Paper Analysis Evidence
Purpose
Run the Scheme A evidence-enhanced paper analysis workflow: prepare paper inputs, split the paper into key sections, generate structured extraction JSON, verify the extraction against the original text, and render final reports.
This skill is based on the uploaded Dify workflow 论文分析系统_方案A_结构化证据增强版.
Runtime file policy
Always save runtime downloads and generated outputs under the Ubuntu desktop unless the user explicitly requests another location:
~/Desktop/paper_analysis_results/<YYYYMMDD_HHMMSS>/
Do not modify the original local paper file. Copy it into the work directory before extraction. Download URL inputs into the same batch work directory.
Inputs
Accept:
language: 中文 or 英文; default to 中文 when unspecified.
paper_files: one or more local paper files, preferably PDF, DOCX, TXT, MD, or HTML.
paper_urls: one or more PDF/direct paper URLs, comma-separated or repeated.
If both local files and URLs are empty, stop with this message:
上传的文件和论文URL不能同时为空。
Workflow
1. Prepare inputs and sections
Run:
python scripts/prepare_papers.py --language 中文 --files /path/to/paper.pdf --urls "https://example.com/paper.pdf"
Use only the relevant arguments. For URL-only runs, omit --files; for local-only runs, omit --urls.
The script creates manifest.json and one work directory per paper.
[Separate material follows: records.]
(* ===== verification/Cfloat.v ===== *)
(** Single-precision numbers of C, as far as the client uses them: a value is
    [man * 2 ^ exp], rounding is to nearest with ties to even, and a
    conversion to an integer type drops the fraction and is undefined when the
    result does not fit.  The exponent is not limited: numbers too small or
    too large for the format truncate to 0, or do not fit, either way.  A
    product of such a number with 1000000.0 is exact in double precision (24
    and 20 bits), so [scale] has no rounding of its own. *)

From stdpp Require Import base list.
From Stdlib Require Import ZArith Lia.
From S2P Require Import Prelude.

Local Open Scope Z_scope.

Record float : Type := mkFloat { man : Z; exp : Z }.

(** [a / b] rounded to the nearest integer, ties to even. *)
Definition rne (a b : Z) : Z :=
  let q := a / b in
  let r := a mod b in
  if 2 * r <? b then q else
  if b <? 2 * r then q + 1 else
  if Z.even q then q else q + 1.

(** [num / den] in units of [2 ^ e], as a quotient of integers. *)
Definition up (e : Z) : Z := 2 ^ Z.max 0 e.
Definition in_units (e num den : Z) : Z * Z := (num * up (- e), den * up e).

(** The number nearest to [num / den], for [den > 0]. *)
Definition f32_quot (num den : Z) : float :=
  let a := Z.abs num in
  if a =? 0 then mkFloat 0 0 else
  let e0 := Z.log2 a - Z.log2 den - 23 in
  let '(n0, d0) := in_units e0 a den in
  let e := if n0 <? 2 ^ 23 * d0 then e0 - 1 else e0 in
  let '(n, d) := in_units e a den in
  mkFloat (Z.sgn num * rne n d) e.

(** [(float)z] of an integer, which is an integer again. *)
Definition f32_int (z : Z) : Z :=
  let e := Z.max 0 (Z.log2 (Z.abs z) - 23) in
  Z.sgn z * (rne (Z.abs z) (2 ^ e) * 2 ^ e).

(** The integer part of [f * k]. *)
Definition scale (f : float) (k : Z) : Z := Z.quot (man f * k * up (exp f)) (up (- exp f)).

(** Conversions of a number with integer part [z]. *)
Definition to_u32 (z : Z) : res Z := if (0 <=? z) && (z <? 2 ^ 32) then Ok z else Err Undefined.
Definition to_i64 (z : Z) : res Z :=
  if (- 2 ^ 63 <=? z) && (z <? 2 ^ 63) then Ok z else Err Undefined.

(** ** Rounding errors *)

Lemma rne_error a b : 0 < b -> 2 * Z.abs (rne a b * b - a) <= b.
Proof.
  intros Hb. unfold rne. pose proof (Z.div_mod a b ltac:(lia)) as E.
  pose proof (Z.mod_pos_bound a b Hb) as R.
  destruct (Z.ltb_spec (2 * (a mod b)) b); [lia|].
  destruct (Z.ltb_spec b (2 * (a mod b))); [lia|]. destruct (Z.even _); lia.
Qed.

Lemma rne_exact a b : 0 < b -> rne (a * b) b = a.
Proof.
  intros Hb. unfold rne. rewrite Z.div_mul, Z.mod_mul by lia.
  destruct (Z.ltb_spec (2 * 0) b); [done|lia].
Qed.

Lemma rne_nonneg a b : 0 <= a -> 0 < b -> 0 <= rne a b.
Proof.
  intros Ha Hb. unfold rne. pose proof (Z.div_pos a b Ha Hb).
  destruct (_ <? _); [done|]. destruct (_ <? _); [lia|]. destruct (Z.even _); lia.
Qed.

Lemma sgn_mul_error z x b : 0 <= b ->
  2 * Z.abs (x - Z.abs z) <= b -> 2 * Z.abs (Z.sgn z * x - z) <= b \/ z = 0.
Proof.
  intros Hb H. destruct (Z.sgn_spec z) as [[? ->]|[[? ->]|[? ->]]]; [left; lia|by right|left; lia].
Qed.

(** An integer of up to 24 bits is exact; above that the error is at most
    half the spacing of the numbers of its size. *)
Lemma f32_int_error z :
  2 * Z.abs (f32_int z - z) <= 2 ^ Z.max 0 (Z.log2 (Z.abs z) - 23) /\
  (Z.abs z < 2 ^ 24 -> f32_int z = z).
Proof.
  unfold f32_int. set (e := Z.max 0 (Z.log2 (Z.abs z) - 23)).
  assert (He : 0 < 2 ^ e) by (apply Z.pow_pos_nonneg; lia). split.
  - pose proof (rne_error (Z.abs z) (2 ^ e) He) as H.
    destruct (sgn_mul_error z _ (2 ^ e) ltac:(lia) H) as [G| ->]; [exact G|]. cbn. lia.
  - intros Hz. assert (e = 0) as ->.
    { subst e. destruct (Z.eq_dec (Z.abs z) 0) as [->|]; [done|].
      pose proof (proj1 (Z.log2_lt_pow2 (Z.abs z) 24 ltac:(lia)) Hz). lia. }
    change (2 ^ 0) with 1. rewrite Z.mul_1_r. rewrite <- (Z.mul_1_r (Z.abs z)) at 1.
    rewrite rne_exact by lia. lia.
Qed.

(** The rounding error of [f32_int] for numbers below [2 ^ n]. *)
Lemma f32_int_below z n :
  23 < n -> Z.abs z < 2 ^ n -> Z.abs (f32_int z - z) <= 2 ^ (n - 25).
Proof.
  intros Hn Hz. destruct (f32_int_error z) as [E X].
  destruct (Z.eq_dec z 0) as [->|Hne]; [cbn; apply Z.pow_nonneg; lia|].
  destruct (Z.ltb_spec (Z.abs z) (2 ^ 24)) as [H|H].
  - rewrite (X H), Z.sub_diag. apply Z.pow_nonneg. lia.
  - assert (L : Z.log2 (Z.abs z) <= n - 1)
      by (pose proof (proj1 (Z.log2_lt_pow2 (Z.abs z) n ltac:(lia)) Hz); lia).
    assert (G : 24 <= Z.log2 (Z.abs z)) by (apply Z.log2_le_pow2; lia).
    assert (P : 2 ^ Z.max 0 (Z.log2 (Z.abs z) - 23) <= 2 * 2 ^ (n - 25)).
    { rewrite <- Z.pow_succ_r by lia. apply Z.pow_le_mono_r; lia. }
    lia.
Qed.

Lemma up_pos e : 0 < up e.
Proof. unfold up. apply Z.pow_pos_nonneg; lia. Qed.

(** The number nearest to a quotient: the mantissa has 24 bits, and the error
    is at most half a unit of its last place. *)
Lemma f32_quot_error num den f : 0 <= num -> 0 < den -> f32_quot num den = f ->
  2 * Z.abs (man f * (den * up (exp f)) - num * up (- exp f)) <= den * up (exp f).
Proof.
  intros Hn Hd <-. unfold f32_quot, in_units. rewrite (Z.abs_eq num) by lia.
  destruct (Z.eqb_spec num 0) as [->|Hz];
    [cbn [man exp]; rewrite !Z.mul_0_l; pose proof (up_pos 0); change (Z.abs (0 - 0)) with 0; nia|].
  cbv beta iota zeta. destruct (_ <? _); cbn [man exp]; rewrite Z.sgn_pos, Z.mul_1_l by lia;
    (apply rne_error; apply Z.mul_pos_pos; [lia|apply up_pos]).
Qed.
It performs:
- local file copy or URL download,
- raw text extraction,
- text cleaning,
- section splitting into abstract, intro, method, experiment, conclusion, and
paper_body,
- prompt file generation.
2. Generate structured extraction JSON
For each paper in manifest.json, read:
prompts/01_structured_extraction_prompt.md
Send that prompt to the model. Save the model response exactly as JSON-only content to:
generated/structured_result.json
Required JSON fields:
{
"title": "",
"task": "",
"background": "",
"problem_statement": "",
"method_name": "",
"method_core": "",
"datasets": [],
"baselines": [],
"metrics": [],
"main_results": [
{"dataset": "", "metric": "", "value": "", "baseline": "", "improvement": ""}
],
"ablations": [],
"limitations": [],
"claims": [],
"contributions": [],
"evidence_spans": [
{"field": "", "claim": "", "evidence": ""}
]
}
Extraction rules:
- Only use information present in, or directly inferable from, the paper.
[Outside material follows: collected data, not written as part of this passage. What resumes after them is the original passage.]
(* ===== verification/AllocProps.v ===== *)
(** Correctness of [allocate_resources]: every check gets a window of pipeline
    stages that fits in one round, windows of one round do not overlap, rounds
    only grow along the sequence of checks, and no placement of the checks in
    this order uses fewer rounds. *)

From stdpp Require Import base list strings gmap sorting.
From Stdlib Require Import ZArith Lia Ascii.
From S2P Require Import Prelude Cxx Ast Backend.

(** ** The specification *)

(** The window of a check lies within one round. *)
Definition window_ok (c : Check) : Prop :=
  (0 <= start_stage c)%Z /\ (0 < stage_num c)%Z /\
  (start_stage c + stage_num c <= stages_per_rec)%Z /\ (0 <= rec c)%Z.

(** [c] is placed before [d]: in an earlier round, or in the same round with
    its window before that of [d]. *)
Definition placed_before (c d : Check) : Prop :=
  (rec c < rec d)%Z \/
  (rec c = rec d /\ (start_stage c + stage_num c <= start_stage d)%Z).

(** The allocation writes only the three resource fields. *)
Definition same_but_stages (c d : Check) : Prop :=
  d = set_rec (rec d) (set_stage_num (stage_num d) (set_start_stage (start_stage d) c)).

(** The stages a check takes: three for a monitor (its own table, its register
    and its evaluation), one for a table. *)
Definition window_length (c : Check) : Z := if (ctype c =? CHECK_TYPE_MONITOR)%Z then 3 else 1.

(** A placement of the checks: in order, each within one round and with the
    stages it takes. *)
Definition placement (cs ds : list Check) : Prop :=
  Forall2 same_but_stages cs ds /\ Forall window_ok ds /\
  Forall (fun d => stage_num d = window_length d) ds /\ StronglySorted placed_before ds.

(** ** Proofs *)

Lemma stages_needed_range c n : stages_needed c = Ok n -> (1 <= n <= 3)%Z.
Proof.
  unfold stages_needed, NUM_STAGE_EXACT, NUM_STAGE_RANGE, NUM_STAGE_MONITOR.
  repeat case_match; intros; simplify_eq; lia.
Qed.

Lemma stages_needed_length c n : stages_needed c = Ok n -> n = window_length c.
Proof.
  unfold stages_needed, window_length, NUM_STAGE_EXACT, NUM_STAGE_RANGE, NUM_STAGE_MONITOR. intros H.
  destruct (Z.eqb_spec (ctype c) CHECK_TYPE_MONITOR) as [E|E]; [rewrite E in H; by injection H|].
  repeat case_match; simplify_eq; done.
Qed.

(** Everything the loop allocates from [curr_rec], [curr_stage] on starts
    there or later, and ends before the final position. *)
Lemma allocate_loop_spec cs : forall cr0 st0 ds cr st,
  (0 <= cr0)%Z -> (0 <= st0 <= stages_per_rec)%Z ->
  allocate_loop cs cr0 st0 = Ok (ds, cr, st) ->
  placement cs ds /\ (cr0 <= cr)%Z /\ (0 <= st <= stages_per_rec)%Z /\
  Forall (fun d => (rec d <= cr)%Z /\
                   ((cr0 < rec d)%Z \/ (rec d = cr0 /\ (st0 <= start_stage d)%Z))) ds.
Proof.
  induction cs as [|c cs IH]; intros cr0 st0 ds cr st Hcr Hst H.
  - simpl in H. simplify_eq. repeat split; try constructor; lia.
  - cbn [allocate_loop] in H. apply bind_Ok in H as (need & Hneed & H).
    pose proof (stages_needed_length c need Hneed) as Hlen. apply stages_needed_range in Hneed.
    destruct (if (st0 + need >? stages_per_rec)%Z then (cr0 + 1, 0)%Z else (cr0, st0))
      as [cr1 st1] eqn:E1.
    assert (Hpos : (cr0 <= cr1)%Z /\ (0 <= st1)%Z /\ (st1 + need <= stages_per_rec)%Z /\
                   (cr1 = cr0 /\ st1 = st0 \/ cr1 = cr0 + 1)%Z).
    { unfold stages_per_rec in *. destruct (Z.gtb_spec (st0 + need) 7); simplify_eq; lia. }
    destruct Hpos as (Hp1 & Hp2 & Hp3 & Hp4).
    apply bind_Ok in H as ([[r cr'] st'] & Hr & H). injection H as <- <- <-.
    destruct (IH cr1 (st1 + need)%Z r cr' st' ltac:(lia) ltac:(lia) Hr)
      as ((F1 & F2 & F4 & F3) & G1 & G2 & G3).
    split; [|split; [lia|split; [lia|]]].
    + split; [by constructor|]. split; [constructor; [|done]; repeat split; simpl; lia|].
      split; [by constructor|]. constructor; [done|]. eapply Forall_impl; [exact G3|]. intros d (_ & [Hd|[Hd1 Hd2]]).
      * left. simpl. lia.
      * right. simpl. lia.
    + constructor; [simpl; lia|]. eapply Forall_impl; [exact G3|]. intros d (H1 & Hd).
      split; [lia|]. destruct Hp4 as [[-> ->]| ->]; lia.
Qed.

Lemma allocate_loop_total cs : forall cr0 st0,
  Forall (fun c => exists n, stages_needed c = Ok n) cs ->
  exists r, allocate_loop cs cr0 st0 = Ok r.
Proof.
  induction cs as [|c cs IH]; intros cr0 st0 H; [by eexists|].
  apply Forall_cons in H as [[n Hn] H]. cbn [allocate_loop]. rewrite Hn. cbn [mbind res_bind].
  case_match. destruct (IH z (z0 + n)%Z H) as [[[r cr] st] ->]. by eexists.
Qed.

(** The checks a stage can be found for. *)
Definition known_type (c : Check) : bool :=
  (CHECK_TYPE_EXACT <=? ctype c)%Z && (ctype c <=? CHECK_TYPE_MONITOR)%Z.

Lemma stages_needed_known c : known_type c = true -> exists n, stages_needed c = Ok n.
Proof.
  unfold known_type, stages_needed, CHECK_TYPE_EXACT, CHECK_TYPE_RANGE, CHECK_TYPE_LIST, CHECK_TYPE_MONITOR.
  intros [H1%Z.leb_le H2%Z.leb_le]%andb_true_iff.
  assert (ctype c = 1 \/ ctype c = 2 \/ ctype c = 3 \/ ctype c = 4)%Z as [E|[E|[E|E]]] by lia;
    rewrite E; eexists; reflexivity.
Qed.

(** The position [(r, s)] is not before the position [(r0, s0)]. *)
Definition not_before (r0 s0 r s : Z) : Prop := (r0 < r \/ r0 = r /\ s0 <= s)%Z.

(** The loop is never behind another placement: if the loop starts at or before
    a position, and [ds'] places the checks behind that position, every check
    ends up in a round no later than in [ds']. *)
Lemma allocate_loop_minimal cs : forall cr0 st0 r0 s0 ds cr st ds' B,
  (0 <= st0)%Z -> not_before cr0 st0 r0 s0 -> (cr0 <= B)%Z ->
  allocate_loop cs cr0 st0 = Ok (ds, cr, st) -> placement cs ds' ->
  Forall (fun d' => not_before r0 s0 (rec d') (start_stage d')) ds' -> Forall (fun d' => rec d' <= B)%Z ds' ->
  Forall2 (fun d d' => rec d <= rec d')%Z ds ds' /\ (cr <= B)%Z.
Proof.
  induction cs as [|c cs IH]; intros cr0 st0 r0 s0 ds cr st ds' B Hst Hp HB H (F1 & F2 & F3 & F4) Hs Hle.
  - cbn in H. simplify_eq. inversion F1; subst. split; [constructor|done].
  - cbn [allocate_loop] in H. apply bind_Ok in H as (need & Hneed & H). apply stages_needed_length in Hneed.
    inversion F1 as [|? d' ? ds1 Hd F1']; subst.
    apply Forall_cons in F2 as [(W1 & W2 & W3 & _) F2], F3 as [Hn F3], Hs as [Hs1 Hs], Hle as [HB1 Hle].
    apply StronglySorted_inv in F4 as [F4 Hf].
    assert (Hn' : stage_num d' = window_length c) by (rewrite Hn; by rewrite Hd).
    assert (1 <= window_length c)%Z by (clear; unfold window_length; destruct (_ =? _)%Z; lia).
    unfold not_before, stages_per_rec in *.
    destruct (Z.gtb_spec (st0 + window_length c) 7) as [G|G];
      apply bind_Ok in H as ([[r cr'] st'] & Hr & H); injection H as <- <- <-.
    + destruct (IH (cr0 + 1)%Z (0 + window_length c)%Z (rec d') (start_stage d' + stage_num d')%Z r cr' st' ds1 B) as [I1 I2];
        [lia|lia|lia|exact Hr|by split| |done|].
      * eapply Forall_impl; [exact Hf|]. intros x [?|[? ?]]; lia.
      * split; [|done]. constructor; [|done]. cbn. lia.
    + destruct (IH cr0 (st0 + window_length c)%Z (rec d') (start_stage d' + stage_num d')%Z r cr' st' ds1 B) as [I1 I2];
        [lia|lia|lia|exact Hr|by split| |done|].
      * eapply Forall_impl; [exact Hf|]. intros x [?|[? ?]]; lia.
      * split; [|done]. constructor; [|done]. cbn. lia.
Qed.

(** C9: for a program of checks of known types that are not yet allocated,
    [allocate_resources] succeeds and gives every check the stages it takes
    (three for a monitor, one for a table) inside one round of seven, in the
    order of the checks and without overlap, and changes nothing else.  No
    placement in this order has any check in an earlier round; it returns 0
    exactly when some placement fits the first eight rounds. *)
Theorem allocate_resources_correct (p : Program) :
  curr_rec p = 0%Z -> curr_stage p = 0%Z -> forallb known_type (check_v p) = true ->
  exists ret p', allocate_resources p = Ok (ret, p') /\
  placement (check_v p) (check_v p') /\
  (forall ds, placement (check_v p) ds -> Forall2 (fun c d => rec c <= rec d)%Z (check_v p') ds) /\
  (ret = 0%Z <-> exists ds, placement (check_v p) ds /\ Forall (fun d => rec d < 8)%Z ds) /\
  (ret = 0%Z \/ ret = (-1)%Z) /\
  Forall (fun c => rec c <= curr_rec p')%Z (check_v p').
Proof.
  intros Hr Hs Hk. unfold allocate_resources. rewrite Hr, Hs.
  destruct (allocate_loop_total (check_v p) 0 0) as [[[ds cr] st] Hl].
  { apply Forall_forall. intros c Hc. apply stages_needed_known.
    rewrite forallb_forall in Hk. by apply Hk, list_elem_of_In. }
  rewrite Hl, bind_ret_l.
  destruct (allocate_loop_spec (check_v p) 0 0 ds cr st ltac:(lia) ltac:(by vm_compute) Hl)
    as (Hp & Hc0 & _ & Hb).
  assert (Hle : Forall (fun c => rec c <= cr)%Z ds)
    by (eapply Forall_impl; [exact Hb|]; by intros d [? _]).
  assert (Hm : forall ds' B, (0 <= B)%Z -> placement (check_v p) ds' -> Forall (fun d => rec d <= B)%Z ds' ->
    Forall2 (fun d d' => rec d <= rec d')%Z ds ds' /\ (cr <= B)%Z).
  { intros ds' B HB Hd HL. apply (allocate_loop_minimal (check_v p) 0 0 0 0 ds cr st ds' B); try done.
    - right. lia.
    - destruct Hd as (_ & W & _). eapply Forall_impl; [exact W|]. intros d (? & _ & _ & ?). unfold not_before. lia. }
  assert (Hmin : forall ds', placement (check_v p) ds' -> Forall2 (fun d d' => rec d <= rec d')%Z ds ds').
  { intros ds' Hd. apply (Hm ds' (foldr Z.max 0 (rec <$> ds'))%Z); [|done|].
    - clear. induction ds'; cbn; lia.
    - clear. induction ds' as [|d l IH]; constructor; cbn; [lia|]. eapply Forall_impl; [exact IH|]. cbn. lia. }
  assert (H8 : (cr < 8)%Z <-> exists ds', placement (check_v p) ds' /\ Forall (fun d => rec d < 8)%Z ds').
  { split.
    - intros H. exists ds. split; [done|]. eapply Forall_impl; [exact Hle|]. cbn. lia.
    - intros (ds' & Hd & H). destruct (Hm ds' 7%Z) as [_ ?]; [lia|done| |lia].
      eapply Forall_impl; [exact H|]. cbn. lia. }
  unfold max_rec_times. destruct (Z.geb_spec cr 8); (do 2 eexists; split; [reflexivity|]); cbn [check_v p_check_v p_curr_rec p_curr_stage curr_rec];
    (split; [done|]; split; [done|]; split; [|split; [|done]]; [rewrite <- H8; lia|lia]).
Qed.

(** Nine checks of one stage each: two rounds. *)
Definition nine_checks : Program :=
  p_check_v (replicate 9 (set_ctype CHECK_TYPE_EXACT Check_new)) Program_new.

Lemma allocate_resources_correct_witness :
  exists ret p', allocate_resources nine_checks = Ok (ret, p') /\
                 placement (check_v nine_checks) (check_v p').
Proof.
  destruct (allocate_resources_correct nine_checks eq_refl eq_refl eq_refl) as (ret & p' & E & H & _).
  exists ret, p'. by split.
Defined.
- Prefer corresponding sections, but fall back to the full
paper_body when a section is empty or insufficient.
- Do not leave
datasets, baselines, or metrics empty just because the experiment section is weak; first check paper_body, result text, implementation details, and table-neighboring text.
- Use empty strings or arrays only when the full paper text truly lacks the information.
- Provide at least 6 evidence spans. Each evidence span must be a direct quote or a very close paraphrase from the source text.
- Prioritize numeric results from experiment, results, analysis, implementation details, or table-neighboring text.
- Keep JSON keys in English. Natural-language values must use the selected output language.
3. Run consistency verification
Open:
prompts/02_verification_prompt_template.md
Replace {{structured_json}} with the actual content of generated/structured_result.json. Send the complete verification prompt to the model and save JSON-only output to:
generated/verification_result.json
Required verification JSON:
{
"overall_score": 0,
"hallucination_risk": "low/medium/high",
"issues": [
{"field": "", "problem": "", "severity": "low/medium/high"}
],
"verified_claims": [
{"claim": "", "status": "supported/weak/unsupported", "evidence": ""}
],
"final_verdict": ""
}
Verification rules:
- Score 5: nearly no hallucination, strong evidence.
- Score 4: minor imprecision.
- Score 3: several claims lack evidence.
- Score 2: clear inconsistency exists.
- Score 1: substantial hallucination or misreading.
- Focus on omitted or incorrect datasets, baselines, metrics, and main results.
- If the structured extraction uses an empty array/string for information that exists in the original paper, explicitly list that in
issues.
- Provide at least 4 verified claims.
4. Render reports
After structured_result.json and verification_result.json are saved for every paper, run:
python scripts/render_report.py --manifest ~/Desktop/paper_analysis_results/<YYYYMMDD_HHMMSS>/manifest.json
Outputs per paper:
report/final_report.md
report/final_report.html
report/final_report.docx
The .md file preserves editable Markdown source. The .html file is the rendered visual version. The .docx file is the Word-compatible report.
Report structure
Chinese report sections:
- 论文题目
- 任务与问题
- 方法概述
- 实验要素:数据集、基线方法、评价指标
- 主要结果
- 贡献提炼
- 消融与局限性
- 证据片段
- 一致性校验:总评分、幻觉风险、最终结论、已核验结论、发现的问题
English report sections mirror the same structure as Paper Analysis.
References
- Use
references/prompt_templates.md when prompt details are needed.
- Use
references/workflow_mapping.md when checking how the Dify nodes map to this skill.
references/dify_scheme_a_source.yml preserves the uploaded Dify DSL source for auditability.